→ Instructions for the task
Lines below starting with the line with "End pNFTTransfer." and going on through the line with "v; pnfts_db := pnfts_db s;" must be output exactly; the rest of the records must be left out.

BEGIN Dataset

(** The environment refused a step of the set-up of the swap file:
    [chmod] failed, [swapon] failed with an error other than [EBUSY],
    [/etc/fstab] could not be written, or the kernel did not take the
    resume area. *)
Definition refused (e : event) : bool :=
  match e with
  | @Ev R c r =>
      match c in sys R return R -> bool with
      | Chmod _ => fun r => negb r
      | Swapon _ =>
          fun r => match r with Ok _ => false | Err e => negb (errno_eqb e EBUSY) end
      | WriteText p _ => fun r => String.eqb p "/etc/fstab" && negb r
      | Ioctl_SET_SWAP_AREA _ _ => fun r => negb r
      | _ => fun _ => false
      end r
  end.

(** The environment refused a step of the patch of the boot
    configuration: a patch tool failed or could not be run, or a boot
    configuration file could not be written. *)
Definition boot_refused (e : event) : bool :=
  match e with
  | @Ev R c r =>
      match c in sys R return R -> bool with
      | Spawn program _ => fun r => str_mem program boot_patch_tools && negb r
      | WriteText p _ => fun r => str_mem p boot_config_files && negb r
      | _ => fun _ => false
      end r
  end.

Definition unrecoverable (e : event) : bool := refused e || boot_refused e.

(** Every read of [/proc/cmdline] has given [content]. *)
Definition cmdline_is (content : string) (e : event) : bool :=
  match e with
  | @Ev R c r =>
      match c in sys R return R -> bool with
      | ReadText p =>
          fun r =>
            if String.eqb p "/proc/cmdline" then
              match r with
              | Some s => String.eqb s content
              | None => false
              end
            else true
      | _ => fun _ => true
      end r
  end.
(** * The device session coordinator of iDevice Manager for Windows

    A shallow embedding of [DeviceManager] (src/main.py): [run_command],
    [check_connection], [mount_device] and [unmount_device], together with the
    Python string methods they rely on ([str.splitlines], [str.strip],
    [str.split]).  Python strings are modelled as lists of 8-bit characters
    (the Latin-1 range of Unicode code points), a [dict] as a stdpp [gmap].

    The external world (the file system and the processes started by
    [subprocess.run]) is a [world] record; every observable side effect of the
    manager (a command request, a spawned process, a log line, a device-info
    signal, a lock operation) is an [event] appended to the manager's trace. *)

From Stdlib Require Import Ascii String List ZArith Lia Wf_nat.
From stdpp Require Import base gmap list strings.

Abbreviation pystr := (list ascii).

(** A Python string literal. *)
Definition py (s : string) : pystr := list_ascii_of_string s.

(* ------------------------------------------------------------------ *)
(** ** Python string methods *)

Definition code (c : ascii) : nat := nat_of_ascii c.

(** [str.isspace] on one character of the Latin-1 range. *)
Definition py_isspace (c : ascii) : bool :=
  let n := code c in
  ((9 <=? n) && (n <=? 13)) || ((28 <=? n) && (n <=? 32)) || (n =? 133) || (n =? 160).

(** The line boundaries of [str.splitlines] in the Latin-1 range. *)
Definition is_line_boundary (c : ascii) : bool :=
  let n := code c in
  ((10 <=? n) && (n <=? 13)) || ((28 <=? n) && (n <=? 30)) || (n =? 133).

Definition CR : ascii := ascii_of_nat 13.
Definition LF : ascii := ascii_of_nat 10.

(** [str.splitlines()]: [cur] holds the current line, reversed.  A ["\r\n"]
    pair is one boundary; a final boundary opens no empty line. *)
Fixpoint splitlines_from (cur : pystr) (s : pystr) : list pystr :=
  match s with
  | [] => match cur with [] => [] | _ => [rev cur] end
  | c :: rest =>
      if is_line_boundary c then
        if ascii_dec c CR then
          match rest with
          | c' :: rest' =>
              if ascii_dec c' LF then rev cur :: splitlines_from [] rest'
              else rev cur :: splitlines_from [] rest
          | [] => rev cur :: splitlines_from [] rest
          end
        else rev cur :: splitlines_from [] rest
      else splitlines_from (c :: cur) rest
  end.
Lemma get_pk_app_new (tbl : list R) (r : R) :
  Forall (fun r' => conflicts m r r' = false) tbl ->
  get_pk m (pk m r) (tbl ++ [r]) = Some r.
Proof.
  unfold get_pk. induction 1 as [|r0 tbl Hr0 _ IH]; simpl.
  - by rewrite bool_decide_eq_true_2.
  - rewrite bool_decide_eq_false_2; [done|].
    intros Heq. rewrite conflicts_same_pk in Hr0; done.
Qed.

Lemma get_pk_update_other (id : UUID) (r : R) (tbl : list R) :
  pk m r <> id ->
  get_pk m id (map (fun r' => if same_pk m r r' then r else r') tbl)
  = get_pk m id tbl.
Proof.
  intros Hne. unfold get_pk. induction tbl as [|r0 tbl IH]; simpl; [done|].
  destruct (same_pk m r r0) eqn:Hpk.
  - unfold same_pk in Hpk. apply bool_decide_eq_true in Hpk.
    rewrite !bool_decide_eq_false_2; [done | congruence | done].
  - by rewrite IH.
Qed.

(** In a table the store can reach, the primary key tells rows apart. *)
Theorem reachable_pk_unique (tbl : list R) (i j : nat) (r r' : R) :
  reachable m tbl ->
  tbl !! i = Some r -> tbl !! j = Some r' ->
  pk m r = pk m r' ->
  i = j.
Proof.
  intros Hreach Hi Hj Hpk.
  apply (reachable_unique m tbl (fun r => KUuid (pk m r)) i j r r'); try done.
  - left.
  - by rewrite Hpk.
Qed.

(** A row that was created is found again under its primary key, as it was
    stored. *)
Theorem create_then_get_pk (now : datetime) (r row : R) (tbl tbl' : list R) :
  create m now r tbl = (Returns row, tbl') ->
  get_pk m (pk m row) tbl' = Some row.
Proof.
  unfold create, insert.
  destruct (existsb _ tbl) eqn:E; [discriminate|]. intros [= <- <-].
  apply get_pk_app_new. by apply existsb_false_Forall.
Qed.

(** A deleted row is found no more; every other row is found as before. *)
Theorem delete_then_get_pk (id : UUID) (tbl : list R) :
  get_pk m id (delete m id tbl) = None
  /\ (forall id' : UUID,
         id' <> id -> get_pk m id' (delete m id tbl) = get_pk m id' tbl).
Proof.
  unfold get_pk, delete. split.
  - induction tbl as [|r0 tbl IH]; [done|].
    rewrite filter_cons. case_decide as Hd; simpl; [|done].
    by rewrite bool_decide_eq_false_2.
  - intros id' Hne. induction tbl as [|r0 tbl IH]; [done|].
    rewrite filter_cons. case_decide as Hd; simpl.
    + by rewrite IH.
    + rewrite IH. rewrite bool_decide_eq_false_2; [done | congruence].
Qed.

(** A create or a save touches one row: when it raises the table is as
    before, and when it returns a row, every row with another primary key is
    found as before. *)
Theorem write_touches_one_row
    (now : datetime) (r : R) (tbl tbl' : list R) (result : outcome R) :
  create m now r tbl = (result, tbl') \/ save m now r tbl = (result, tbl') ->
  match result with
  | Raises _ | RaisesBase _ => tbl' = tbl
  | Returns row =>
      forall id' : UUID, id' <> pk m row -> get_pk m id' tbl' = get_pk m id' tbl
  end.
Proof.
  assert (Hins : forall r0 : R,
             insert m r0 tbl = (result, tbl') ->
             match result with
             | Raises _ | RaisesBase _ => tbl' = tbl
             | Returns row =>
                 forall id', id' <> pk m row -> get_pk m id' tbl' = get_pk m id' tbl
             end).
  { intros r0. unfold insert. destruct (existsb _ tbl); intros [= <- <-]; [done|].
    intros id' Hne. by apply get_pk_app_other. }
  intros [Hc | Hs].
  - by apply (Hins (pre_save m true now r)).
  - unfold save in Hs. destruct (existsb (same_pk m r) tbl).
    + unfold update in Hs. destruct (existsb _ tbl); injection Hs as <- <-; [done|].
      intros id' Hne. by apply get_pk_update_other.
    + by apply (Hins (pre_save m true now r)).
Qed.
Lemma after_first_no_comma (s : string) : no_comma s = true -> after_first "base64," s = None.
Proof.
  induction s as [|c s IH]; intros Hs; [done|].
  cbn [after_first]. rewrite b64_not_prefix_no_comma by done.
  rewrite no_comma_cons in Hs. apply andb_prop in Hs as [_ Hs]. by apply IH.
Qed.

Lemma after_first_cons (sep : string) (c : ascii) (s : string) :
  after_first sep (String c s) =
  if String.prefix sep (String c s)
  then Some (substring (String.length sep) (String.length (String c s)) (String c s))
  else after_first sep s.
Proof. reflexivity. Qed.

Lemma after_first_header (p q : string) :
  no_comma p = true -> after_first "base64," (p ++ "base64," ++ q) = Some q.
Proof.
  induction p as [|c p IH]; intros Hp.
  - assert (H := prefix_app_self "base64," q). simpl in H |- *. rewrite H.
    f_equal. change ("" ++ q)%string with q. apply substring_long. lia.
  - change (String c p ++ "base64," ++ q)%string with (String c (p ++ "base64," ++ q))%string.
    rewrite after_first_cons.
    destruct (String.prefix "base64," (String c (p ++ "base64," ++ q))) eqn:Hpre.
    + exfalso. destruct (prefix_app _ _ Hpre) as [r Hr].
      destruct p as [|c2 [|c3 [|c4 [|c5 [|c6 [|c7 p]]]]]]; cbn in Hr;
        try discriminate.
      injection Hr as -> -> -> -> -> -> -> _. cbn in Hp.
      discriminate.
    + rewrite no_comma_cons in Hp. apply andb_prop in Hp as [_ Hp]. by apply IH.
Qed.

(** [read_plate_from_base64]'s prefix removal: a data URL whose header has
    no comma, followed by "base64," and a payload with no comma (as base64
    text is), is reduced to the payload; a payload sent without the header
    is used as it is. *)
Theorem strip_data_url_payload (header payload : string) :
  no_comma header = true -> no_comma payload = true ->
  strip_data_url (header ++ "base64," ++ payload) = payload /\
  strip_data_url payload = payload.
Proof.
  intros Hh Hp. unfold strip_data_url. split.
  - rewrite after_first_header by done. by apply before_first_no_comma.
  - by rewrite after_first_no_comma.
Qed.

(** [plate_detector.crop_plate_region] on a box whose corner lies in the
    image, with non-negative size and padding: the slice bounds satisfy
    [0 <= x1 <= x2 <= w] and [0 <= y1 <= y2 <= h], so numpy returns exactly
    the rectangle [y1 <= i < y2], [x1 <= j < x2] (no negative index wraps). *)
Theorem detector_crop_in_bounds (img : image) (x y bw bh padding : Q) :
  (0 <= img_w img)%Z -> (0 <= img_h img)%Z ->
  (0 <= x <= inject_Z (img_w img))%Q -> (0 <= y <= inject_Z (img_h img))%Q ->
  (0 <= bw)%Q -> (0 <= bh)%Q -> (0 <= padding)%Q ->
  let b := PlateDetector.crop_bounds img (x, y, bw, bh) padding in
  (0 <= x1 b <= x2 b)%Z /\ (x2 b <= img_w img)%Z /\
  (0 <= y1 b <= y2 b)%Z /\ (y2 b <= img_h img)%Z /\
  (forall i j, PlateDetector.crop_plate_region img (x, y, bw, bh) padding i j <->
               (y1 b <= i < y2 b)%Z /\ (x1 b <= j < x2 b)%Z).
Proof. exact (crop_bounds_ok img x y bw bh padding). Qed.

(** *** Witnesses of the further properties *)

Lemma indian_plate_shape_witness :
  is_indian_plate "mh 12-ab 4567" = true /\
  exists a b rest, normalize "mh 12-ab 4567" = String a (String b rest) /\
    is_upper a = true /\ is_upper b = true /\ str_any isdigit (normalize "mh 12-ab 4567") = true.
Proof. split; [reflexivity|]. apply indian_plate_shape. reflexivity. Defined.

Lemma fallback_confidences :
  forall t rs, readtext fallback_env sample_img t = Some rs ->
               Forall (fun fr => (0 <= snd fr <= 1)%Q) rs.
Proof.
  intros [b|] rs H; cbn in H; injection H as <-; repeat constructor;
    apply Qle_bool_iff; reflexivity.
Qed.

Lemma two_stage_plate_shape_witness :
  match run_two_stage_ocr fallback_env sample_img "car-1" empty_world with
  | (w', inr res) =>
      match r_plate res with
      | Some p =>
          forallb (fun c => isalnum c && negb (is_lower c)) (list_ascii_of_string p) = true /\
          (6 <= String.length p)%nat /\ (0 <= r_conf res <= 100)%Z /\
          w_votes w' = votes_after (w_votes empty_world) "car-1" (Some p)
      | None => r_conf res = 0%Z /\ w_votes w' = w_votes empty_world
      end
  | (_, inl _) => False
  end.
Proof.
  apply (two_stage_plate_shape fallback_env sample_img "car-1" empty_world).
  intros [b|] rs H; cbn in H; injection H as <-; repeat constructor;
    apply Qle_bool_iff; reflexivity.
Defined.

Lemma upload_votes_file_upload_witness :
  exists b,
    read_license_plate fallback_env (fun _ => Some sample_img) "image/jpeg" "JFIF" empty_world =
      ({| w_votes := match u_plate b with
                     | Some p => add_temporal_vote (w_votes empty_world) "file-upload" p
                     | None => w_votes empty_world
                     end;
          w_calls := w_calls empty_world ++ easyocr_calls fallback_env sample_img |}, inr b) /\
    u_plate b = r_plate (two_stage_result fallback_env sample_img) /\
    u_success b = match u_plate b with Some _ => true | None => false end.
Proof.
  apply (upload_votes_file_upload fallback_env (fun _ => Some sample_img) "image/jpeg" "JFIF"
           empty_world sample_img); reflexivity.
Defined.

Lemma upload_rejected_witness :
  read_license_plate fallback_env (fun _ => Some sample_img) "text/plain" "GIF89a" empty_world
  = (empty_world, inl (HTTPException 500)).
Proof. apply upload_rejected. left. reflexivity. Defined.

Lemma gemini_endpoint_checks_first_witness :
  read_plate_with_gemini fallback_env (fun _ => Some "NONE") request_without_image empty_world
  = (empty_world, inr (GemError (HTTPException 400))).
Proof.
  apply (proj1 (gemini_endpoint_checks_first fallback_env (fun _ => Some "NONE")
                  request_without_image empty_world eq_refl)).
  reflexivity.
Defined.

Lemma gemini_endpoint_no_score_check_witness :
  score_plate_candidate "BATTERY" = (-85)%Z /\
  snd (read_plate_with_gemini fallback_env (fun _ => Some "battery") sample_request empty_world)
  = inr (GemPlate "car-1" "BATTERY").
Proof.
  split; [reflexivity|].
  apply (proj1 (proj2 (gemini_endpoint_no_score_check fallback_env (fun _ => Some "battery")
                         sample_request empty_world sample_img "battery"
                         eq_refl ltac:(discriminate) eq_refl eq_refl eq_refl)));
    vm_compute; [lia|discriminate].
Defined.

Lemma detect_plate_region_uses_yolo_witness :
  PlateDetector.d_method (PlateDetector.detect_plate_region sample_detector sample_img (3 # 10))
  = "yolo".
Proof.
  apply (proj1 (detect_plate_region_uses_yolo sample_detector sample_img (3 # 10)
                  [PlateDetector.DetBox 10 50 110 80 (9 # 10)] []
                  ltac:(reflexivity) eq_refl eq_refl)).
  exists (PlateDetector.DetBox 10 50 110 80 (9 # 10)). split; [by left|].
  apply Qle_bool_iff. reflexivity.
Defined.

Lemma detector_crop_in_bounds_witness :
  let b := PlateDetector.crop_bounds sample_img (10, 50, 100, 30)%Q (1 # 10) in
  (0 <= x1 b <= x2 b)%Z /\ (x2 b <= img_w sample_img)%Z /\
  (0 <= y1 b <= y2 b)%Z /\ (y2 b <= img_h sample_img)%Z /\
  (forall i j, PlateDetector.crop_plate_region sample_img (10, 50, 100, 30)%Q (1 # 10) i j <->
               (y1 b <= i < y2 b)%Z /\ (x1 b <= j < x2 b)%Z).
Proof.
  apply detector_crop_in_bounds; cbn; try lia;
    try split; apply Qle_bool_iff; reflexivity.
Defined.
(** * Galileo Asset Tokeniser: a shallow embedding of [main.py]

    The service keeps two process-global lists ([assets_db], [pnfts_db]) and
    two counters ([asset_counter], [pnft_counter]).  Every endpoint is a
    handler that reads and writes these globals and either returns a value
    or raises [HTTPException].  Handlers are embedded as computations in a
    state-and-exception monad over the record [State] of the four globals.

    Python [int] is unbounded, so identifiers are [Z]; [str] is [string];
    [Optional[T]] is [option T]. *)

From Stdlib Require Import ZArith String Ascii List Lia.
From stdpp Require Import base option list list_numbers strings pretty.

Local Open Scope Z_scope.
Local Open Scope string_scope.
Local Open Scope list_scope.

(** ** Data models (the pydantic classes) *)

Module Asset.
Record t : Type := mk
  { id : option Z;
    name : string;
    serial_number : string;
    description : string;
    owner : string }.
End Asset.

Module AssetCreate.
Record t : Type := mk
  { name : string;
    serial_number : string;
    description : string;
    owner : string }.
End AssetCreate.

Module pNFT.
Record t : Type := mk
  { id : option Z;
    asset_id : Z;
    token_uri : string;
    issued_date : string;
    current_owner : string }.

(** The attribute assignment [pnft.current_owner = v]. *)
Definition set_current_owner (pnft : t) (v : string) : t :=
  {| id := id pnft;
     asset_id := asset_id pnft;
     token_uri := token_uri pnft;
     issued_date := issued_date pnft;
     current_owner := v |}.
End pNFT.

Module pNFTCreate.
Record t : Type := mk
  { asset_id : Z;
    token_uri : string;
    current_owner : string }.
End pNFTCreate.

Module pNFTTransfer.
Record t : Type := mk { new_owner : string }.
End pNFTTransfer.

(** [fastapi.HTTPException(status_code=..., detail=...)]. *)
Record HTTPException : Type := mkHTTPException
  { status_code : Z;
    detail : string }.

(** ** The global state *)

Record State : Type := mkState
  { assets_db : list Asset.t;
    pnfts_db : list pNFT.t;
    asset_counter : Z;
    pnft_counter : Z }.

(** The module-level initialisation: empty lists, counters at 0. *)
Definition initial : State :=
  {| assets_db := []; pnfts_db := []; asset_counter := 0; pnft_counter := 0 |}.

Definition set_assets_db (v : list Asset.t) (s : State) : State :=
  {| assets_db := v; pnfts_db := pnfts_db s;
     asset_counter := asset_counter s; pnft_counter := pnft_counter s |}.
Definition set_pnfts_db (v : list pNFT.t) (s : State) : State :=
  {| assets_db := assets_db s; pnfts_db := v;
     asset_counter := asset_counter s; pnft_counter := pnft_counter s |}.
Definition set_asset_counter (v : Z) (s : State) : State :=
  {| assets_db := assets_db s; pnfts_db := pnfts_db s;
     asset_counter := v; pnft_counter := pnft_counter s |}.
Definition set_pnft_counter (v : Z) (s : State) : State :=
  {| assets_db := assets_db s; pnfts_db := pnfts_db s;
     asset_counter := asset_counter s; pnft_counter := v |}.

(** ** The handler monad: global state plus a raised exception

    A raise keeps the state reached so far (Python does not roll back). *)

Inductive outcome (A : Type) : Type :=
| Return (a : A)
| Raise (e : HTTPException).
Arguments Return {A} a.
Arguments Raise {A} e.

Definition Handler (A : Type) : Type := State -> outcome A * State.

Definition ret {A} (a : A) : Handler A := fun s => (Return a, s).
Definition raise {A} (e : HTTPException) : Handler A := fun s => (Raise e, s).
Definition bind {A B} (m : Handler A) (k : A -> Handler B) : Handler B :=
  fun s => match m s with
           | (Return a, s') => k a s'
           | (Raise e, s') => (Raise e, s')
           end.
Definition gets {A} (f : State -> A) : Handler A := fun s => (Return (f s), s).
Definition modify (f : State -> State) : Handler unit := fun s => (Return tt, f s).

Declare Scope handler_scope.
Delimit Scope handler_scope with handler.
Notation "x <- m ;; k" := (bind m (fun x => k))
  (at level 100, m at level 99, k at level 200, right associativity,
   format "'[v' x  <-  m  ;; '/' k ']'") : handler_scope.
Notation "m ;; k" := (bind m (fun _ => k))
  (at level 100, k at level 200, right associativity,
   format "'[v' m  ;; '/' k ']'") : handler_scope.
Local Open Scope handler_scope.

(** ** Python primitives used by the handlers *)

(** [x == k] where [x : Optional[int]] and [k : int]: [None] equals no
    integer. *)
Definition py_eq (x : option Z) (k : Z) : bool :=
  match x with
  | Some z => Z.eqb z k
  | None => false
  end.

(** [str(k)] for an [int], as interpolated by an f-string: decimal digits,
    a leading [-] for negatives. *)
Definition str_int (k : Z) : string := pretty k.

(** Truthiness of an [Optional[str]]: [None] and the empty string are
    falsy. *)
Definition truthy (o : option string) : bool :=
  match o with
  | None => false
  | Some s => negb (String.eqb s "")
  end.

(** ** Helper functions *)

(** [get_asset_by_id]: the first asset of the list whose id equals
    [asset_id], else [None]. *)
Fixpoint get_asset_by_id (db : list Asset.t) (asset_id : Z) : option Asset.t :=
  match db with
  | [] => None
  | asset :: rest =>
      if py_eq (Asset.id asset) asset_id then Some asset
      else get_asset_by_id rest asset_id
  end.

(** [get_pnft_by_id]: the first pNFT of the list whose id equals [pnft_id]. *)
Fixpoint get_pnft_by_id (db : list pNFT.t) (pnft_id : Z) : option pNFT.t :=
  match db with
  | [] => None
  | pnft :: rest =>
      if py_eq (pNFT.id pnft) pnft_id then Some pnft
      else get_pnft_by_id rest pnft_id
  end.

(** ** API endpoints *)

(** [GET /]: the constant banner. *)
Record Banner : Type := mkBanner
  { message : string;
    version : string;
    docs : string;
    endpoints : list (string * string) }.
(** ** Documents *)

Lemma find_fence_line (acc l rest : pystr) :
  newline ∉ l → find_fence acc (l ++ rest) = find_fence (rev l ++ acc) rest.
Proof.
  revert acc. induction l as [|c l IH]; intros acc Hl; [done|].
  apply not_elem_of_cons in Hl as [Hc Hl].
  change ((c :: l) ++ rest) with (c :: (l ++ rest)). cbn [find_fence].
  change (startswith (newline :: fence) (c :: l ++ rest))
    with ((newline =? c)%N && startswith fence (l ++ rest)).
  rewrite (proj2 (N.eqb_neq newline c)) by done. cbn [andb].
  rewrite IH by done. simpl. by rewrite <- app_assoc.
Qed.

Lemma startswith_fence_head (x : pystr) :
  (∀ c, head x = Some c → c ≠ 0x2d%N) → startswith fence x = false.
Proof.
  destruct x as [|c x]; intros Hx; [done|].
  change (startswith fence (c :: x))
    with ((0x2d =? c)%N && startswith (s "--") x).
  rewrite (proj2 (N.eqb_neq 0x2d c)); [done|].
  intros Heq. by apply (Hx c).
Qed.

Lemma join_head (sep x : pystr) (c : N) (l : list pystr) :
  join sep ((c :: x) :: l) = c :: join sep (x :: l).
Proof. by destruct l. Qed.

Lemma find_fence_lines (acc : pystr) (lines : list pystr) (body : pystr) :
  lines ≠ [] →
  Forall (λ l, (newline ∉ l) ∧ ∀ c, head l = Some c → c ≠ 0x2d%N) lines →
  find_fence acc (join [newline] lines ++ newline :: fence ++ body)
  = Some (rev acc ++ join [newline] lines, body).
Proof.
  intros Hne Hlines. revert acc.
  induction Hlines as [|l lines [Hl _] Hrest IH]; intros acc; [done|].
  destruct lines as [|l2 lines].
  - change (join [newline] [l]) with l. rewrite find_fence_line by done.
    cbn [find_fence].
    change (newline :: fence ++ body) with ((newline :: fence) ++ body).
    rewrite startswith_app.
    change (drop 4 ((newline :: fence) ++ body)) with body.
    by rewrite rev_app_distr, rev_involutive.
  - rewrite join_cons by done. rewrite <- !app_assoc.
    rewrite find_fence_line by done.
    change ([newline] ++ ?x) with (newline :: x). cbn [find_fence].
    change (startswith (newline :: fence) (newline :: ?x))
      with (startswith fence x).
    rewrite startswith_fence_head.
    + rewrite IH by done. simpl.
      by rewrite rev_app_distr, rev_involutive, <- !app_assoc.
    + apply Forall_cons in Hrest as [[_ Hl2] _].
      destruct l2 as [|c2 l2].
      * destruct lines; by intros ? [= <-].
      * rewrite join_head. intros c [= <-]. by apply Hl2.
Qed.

END Dataset

→ Result of this exercise
End pNFTTransfer.

(** [fastapi.HTTPException(status_code=..., detail=...)]. *)
Record HTTPException : Type := mkHTTPException
  { status_code : Z;
    detail : string }.

(** ** The global state *)

Record State : Type := mkState
  { assets_db : list Asset.t;
    pnfts_db : list pNFT.t;
    asset_counter : Z;
    pnft_counter : Z }.

(** The module-level initialisation: empty lists, counters at 0. *)
Definition initial : State :=
  {| assets_db := []; pnfts_db := []; asset_counter := 0; pnft_counter := 0 |}.

Definition set_assets_db (v : list Asset.t) (s : State) : State :=
  {| assets_db := v; pnfts_db := pnfts_db s;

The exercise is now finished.